All right, sure. Let’s do that! Nope, it’s too late to back out now, Rep. Gohmert. You brought this up, so we’re going to take this to its logical conclusion.
Let’s start out with some assumptions about this apocalyptic scenario: Space travel will need to have reached the point that we can send people into space and keep them alive indefinitely over multiple generations. Any method will do: Permanent space stations, terraforming, the discovery of habitable planets. The details aren’t important, let’s just assume it’s possible (although more support for NASA would certainly help).
So the Earth is dead because of an asteroid and there are 40 humans left in some sort of space colony responsible for repopulating the species. From Gohmert’s suggestion, it sounds like he wants our surviving astronauts to pair off and start making babies right away to get that number up. But there’s a problem with that.

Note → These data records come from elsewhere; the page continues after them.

(* ===== verification/SplitRootFacts.v ===== *)
(** * The overlay of a running transfer, and confirmed deletions

    What [__merge_active_split_root] keeps of the scanned and of the active
    tree, and what [prune_confirmed_local_deletion] removes. *)

From S2P Require Import Prelude PyDict PyStr Json SystemFile SystemFileFacts TransferEvidence ScanInputs TransferEvidenceFacts.

(** ** Copies *)

Definition good (f : SystemFile) : Prop := tree_ok f /\ sys_ok f.

Lemma good_child f c : good f -> c ∈ sys_children f -> good c.
Proof.
  intros [Ht Hs] Hc. split; [by apply (tree_ok_child f)|]. apply sys_ok_unfold in Hs as [_ Hs]. rewrite Forall_forall in Hs. auto.
Qed.

Lemma good_first_child f n c : good f -> first_child f n = Some c -> good c.
Proof. intros Hf [Hc _]%first_child_Some. by apply (good_child f). Qed.

Lemma good_size f : good f -> 0 <= sys_size f.
Proof. intros [_ Hs]. by apply sys_ok_unfold in Hs as [(H & _) _]. Qed.

Definition clone_flags (dir stg : bool) (origin : option bool) (ready coll : bool) : Z :=
  let z := if dir then S_DIR else 0 in
  let z := if stg then Z.lor z S_STAGING else z in
  put_bits (put_bits (origin_flags z origin) S_STATUS_READY ready) S_STAGING_COLLISION coll.

Lemma clone_flags_spec dir stg origin ready coll :
  has_bits (clone_flags dir stg origin ready coll) S_DIR = dir /\
  has_bits (clone_flags dir stg origin ready coll) S_STAGING = stg /\
  origin_of_flags (clone_flags dir stg origin ready coll) = origin /\
  has_bits (clone_flags dir stg origin ready coll) S_STATUS_READY = ready /\
  has_bits (clone_flags dir stg origin ready coll) S_STAGING_COLLISION = coll /\
  flags_ok (clone_flags dir stg origin ready coll).
Proof.
  destruct dir, stg, origin as [[]|], ready, coll; (split_and!; [reflexivity..|]);
    (apply flags_ok_b; split; [apply elem_of_seqZ; vm_compute; split; congruence|reflexivity]).
Qed.

Lemma add_children_dir l : forall f, sys_is_dir f = true ->
  add_children f l = Ok (mkSys (sys_slots f) (match l with [] => sys_children_slot f | _ => Some (sys_children f ++ l) end)).
Proof.
  induction l as [|c l IH]; intros f Hf; [by destruct f|]. cbn [add_children]. unfold sys_add_child. rewrite Hf. cbn [negb mbind result_bind].
  rewrite IH by done. cbn [sys_slots sys_children_slot]. f_equal. f_equal.
  destruct l; [done|]. f_equal. unfold sys_children. cbn [sys_children_slot default from_option id]. by rewrite <- app_assoc.
Qed.

(** The copy with given children, as a value. *)
Definition copied (f : SystemFile) (size : Z) (stg : bool) (kids : list SystemFile) : SystemFile :=
  mkSys (mkSysFields (sys_name f) size
           (clone_flags (sys_is_dir f) stg (sys_has_staging_origin f) (sys_status_sidecar_ready f) (sys_has_staging_collision f))
           (sf_created (sys_slots f)) (sf_modified (sys_slots f)) (sys_mtime_ns f) (sys_pair_id f) (sys_pair_name f))
    (match kids with [] => None | _ => Some kids end).
(** A kept directory is as large as the files kept in it. *)
Lemma prune_size patterns f : sys_ok f -> forall rel, sys_size (prune patterns rel f) = node_total (prune patterns rel f).
Proof.
  induction f as [fl cs IH] using SystemFile_tree_ind. intros Hf rel.
  pose proof (proj1 (sys_ok_unfold _) Hf) as [_ Hk]. unfold sys_children in Hk. cbn in Hk.
  destruct (prune_ok patterns _ Hf rel) as (Hp & Hstep & Hkids).
  assert (Hdir : sys_is_dir (prune patterns rel (mkSys fl cs)) = sys_is_dir (mkSys fl cs)) by exact (f_equal snd Hstep).
  rewrite node_total_unfold, Hkids, Hdir, prune_unfold.
  destruct (sys_is_dir (mkSys fl cs)) eqn:Ed.
  - unfold sys_size at 1, copy_of. cbn [sys_slots sf_size]. unfold sys_children. cbn [sys_children_slot].
    rewrite Z.add_0_l. clear Hf Hp Hkids Hdir Hstep Ed. induction (default [] cs) as [|c l IHl]; [done|].
    apply Forall_cons in IH as [IHc IH]. apply Forall_cons in Hk as [Hc Hk]. cbn [prune_kids].
    destruct (matches_exclude _ _ _); [by apply IHl|]. cbn [sum_sizes foldr]. fold (sum_sizes (prune_kids patterns rel l)).
    rewrite IHc by done. f_equal. by apply IHl.
  - rewrite (file_no_kids _ Hf Ed). unfold sys_size, copy_of. simpl. lia.
Qed.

The issue comes down from genetic diversity. If you divide your 40 astronauts into 20 male-female couples who will immediately start having children together, in only a few generations you’re going to run into medical problems from inbreeding. You should know this, Rep. Gohmert—marrying your cousin is illegal in the giant crater formerly known as Texas.
In 2002, New Scientist reported on a study on this subject. Anthropologist John Moore calculated that for a 200-year space journey, you would want at least 160 people to maintain a stable, healthy population, with a smaller group of 80 being possible only with strict social engineering.
Since he’s a fan of Matt Damon movies, I’m surprised Gohmert didn’t consider the solution used in the film Interstellar, where Matthew McConaughey’s crew went into space with a payload of frozen embryos as a Plan B in case their mission failed. Again, this speculates scientific breakthroughs we haven’t made, but with only 40 people (or four as in the case of Interstellar), you’re going to need some way to bring humanity’s genetic diversity with you. And at that point, what does the sexual orientation of the astronauts matter?
It might even make things simple if the crew is gay. If this survival of the species long-shot is going to have any chance of succeeding, it will need to be carefully planned in terms of when new children are added so resources aren’t strained. Running out of food, water, or oxygen is a death sentence for the species at this point. Two straight astronauts who fall in love could throw a wrench into the situation with an unplanned pregnancy. That’s not going to happen with an all-gay crew.
If that idea seems silly, I’d remind you that the only reason we’re talking through this scenario is because a Texas congressman wants to use a crazy science-fiction scenario as a cover to legally discriminate against LGBT people. Silly doesn’t begin to cover it.